Old_books_fresh_eggs If anyone else has been as tempted as I have over the past week to close out the 401k, give notice, put the keys in the mailbox, and generally throw up your hands and skip town, be advised that it is possible to do so gracefully. Just make sure you have enough book boxes—it took Lynda "Mad Dog" German and Polly "The Pilgrim" Hinds 1,200 of them and 20 trips in a rental truck. But they managed to move their used bookstore from urban Denver to the outback of Wyoming, 40 miles from the nearest gas station, and it's become a destination of sorts: "'People who like books will find you,' Lynda explained."

The result is simply one of the country’s best used bookshops, specializing, according to Pilgrim and Mad Dog, in "fine, out-of-print and antiquarian books with an emphasis on unusual titles in military history, Western Americana, technical books, foreign languages, children’s literature, and old fiction."

They also have an eclectic antique collection and raise chickens and sheep, with overprotective llamas guarding the flock. Book buyers come from everywhere—as far away as Africa—and they do a brisk mail business.

But other than the simple sign on the edge of the highway, the two booksellers do not advertise.

"If you want to know where we are," said Polly, "you’ll find us. I don’t advertise because if I had $100, I’d buy books."

They have isolation and marauding moose to contend with, and I'm sure a host of other issues, but from this cranky corner of the city that looks like a pretty idyllic place to land. (via Book Patrol)

Runner On the other hand, if you're looking for a more urban itinerant bookish experience, you could always quit the day job and become a book runner. This seems to be more of a British phenomenon—we have street vendors in New York, for instance, but they are decidedly not of the antiquarian or high end variety.

The American equivalent of a runner is a "scout" but they are subtly different. A 'scout' often searches for books for his own stock, whereas the runner almost exclusively sells to other dealers. Ideally he will have very little stock, often just the books that he could not sell (i.e. his mistakes.) There are one or two women, more in America, but it is mostly a male lifestyle. In general their lives go unrecorded; a few pop up in bookselling memoirs.

But that only means the field is wide open for the right entrepreneur. I rather like the idea of making the rounds with a suitcase of rare and musty books, buying and selling as I went, catching a cup of coffee or an afternoon drink with the dealers. I know I have the suitcase, and I'm pretty sure there must be a beret around here somewhere.
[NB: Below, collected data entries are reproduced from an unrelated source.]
(** The number of gaps of [min_gap] or more between neighbours of a row,
    each gap the float the code computes. *)
Fixpoint big_gaps (min_gap : Q) (row : list Token) : nat :=
  match row with
  | a :: (b :: _) as t =>
      (if Qle_bool min_gap (fsub (w_x0 b) (w_x1 a)) then 1 else 0)
      + big_gaps min_gap t
  | _ => 0
  end.

(** What a text keeps through merging: its characters other than
    whitespace, U+0020 and the hyphen. *)
Definition essence (U : Unicode) (s : str) : str :=
  filter (fun c => negb (isspace c || (c =? 32)%N || (c =? 45)%N)) s.

(** [a] does not sort after [b]. *)
Definition not_after A K (key : A -> K) (lt : K -> K -> bool) (a b : A)
    : Prop :=
  lt (key b) (key a) = false.

(** The gaps of the words at 10, 40, 200 and 230, each [wd] wide: the first
    and the third under 25, the second 25 or more. *)
Definition scenario_gaps (wd : Z) : bool :=
  Qltb (fsub 40 (10 + inject_Z wd)) 25
  && Qle_bool 25 (fsub 200 (40 + inject_Z wd))
  && Qltb (fsub 230 (200 + inject_Z wd)) 25.

(** The words of a text: its runs of characters that are not whitespace
    ([text.split()]). *)
Fixpoint split_ws (U : Unicode) (s cur : str) : list str :=
  match s with
  | [] => match cur with [] => [] | _ :: _ => [cur] end
  | c :: s' =>
      if isspace c
      then match cur with
           | [] => split_ws U s' []
           | _ :: _ => cur :: split_ws U s' []
           end
      else split_ws U s' (cur ++ [c])
  end.

Definition line_words (U : Unicode) (ln : Line) : list str :=
  split_ws U (ln_text ln) [].

(** [ln] is the line of the words of [seg]: its text is their texts joined
    and normalised, its box is the least box around them, its kind is the
    placeholder. *)
Definition built_from (U : Unicode) (seg : list Token) (ln : Line) : Prop :=
  seg <> []
  /\ ln_text ln = norm_space (join (lit " ") (map w_text seg))
  /\ Forall (fun w => (ln_x0 ln <= w_x0 w)%Q /\ (w_x1 w <= ln_x1 ln)%Q
                      /\ (ln_y ln <= w_top w)%Q) seg
  /\ In (ln_x0 ln) (map w_x0 seg)
  /\ In (ln_x1 ln) (map w_x1 seg)
  /\ In (ln_y ln) (map w_top seg)
  /\ ln_kind ln = Single.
10 Comments to Peripatetics

  1. Kat Warren's Gravatar Kat Warren
    November 22, 2009 at 9:11 pm | Permalink

    Road trip!

  2. November 22, 2009 at 9:51 pm | Permalink

    Larry McMurtry (Books) would’ve included this in his book.

  3. Sean Long's Gravatar Sean Long
    November 23, 2009 at 8:58 am | Permalink

    Old Books and Fresh Eggs For Sale, Book Runners, Book Scouts…Just a few of the reasons why I will never own a Kindle.

  4. November 23, 2009 at 9:33 am | Permalink

    You and me both, buddy.

  5. Karen Wall's Gravatar Karen Wall
    November 23, 2009 at 3:29 pm | Permalink

    Some years back I heard a guy interviewed on NPR who made a project of going to all the major league ballparks in the U.S with his wife, he then wrote a book about it. Kat’s ‘road trip’ comment made me think this would be a fun project for someone, best eclectic bookstores in America or something.

  6. November 23, 2009 at 8:38 pm | Permalink

    “One of her proudest book purchases was an outstanding metaphysics collection from the estate of a postmistress of Lysite, Wyoming.” — There’s certainly a story behind that.
    “I’ve bought books from people at bus stops,” said Polly. — This is great!

  7. November 23, 2009 at 9:47 pm | Permalink

    So there’s a question: How much would it take for you to sell the book you’re reading to some stranger at a bus stop?

  8. Sean Long's Gravatar Sean Long
    November 24, 2009 at 11:56 am | Permalink

    Hmmm, depends on the book, Debi.
    About 15 years ago Kevin McCarthy at UF wrote “The Book Lover’s Guide to Florida Bookstores.” A few of us made a weekend road trip using his book as a guide. We started in Orlando, went south to Tampa/St. Pete, made our way up the west coast then ventured over Crystal River where we camped for the night, and then on to Micanopy and Gainesville the next day. One of the best road trips I’ve ever taken.

  9. nbm's Gravatar nbm
    November 25, 2009 at 8:20 pm | Permalink

    Debi, I just read that Sonya from the People Reading blog bought Barbara Ehrenreich’s Bright-Sided (which she had to read for book group) from the man next to her on an airplane.

  10. nbm's Gravatar nbm
    November 25, 2009 at 8:20 pm | Permalink

    Oh, sorry, meant to say she gave him ten bucks.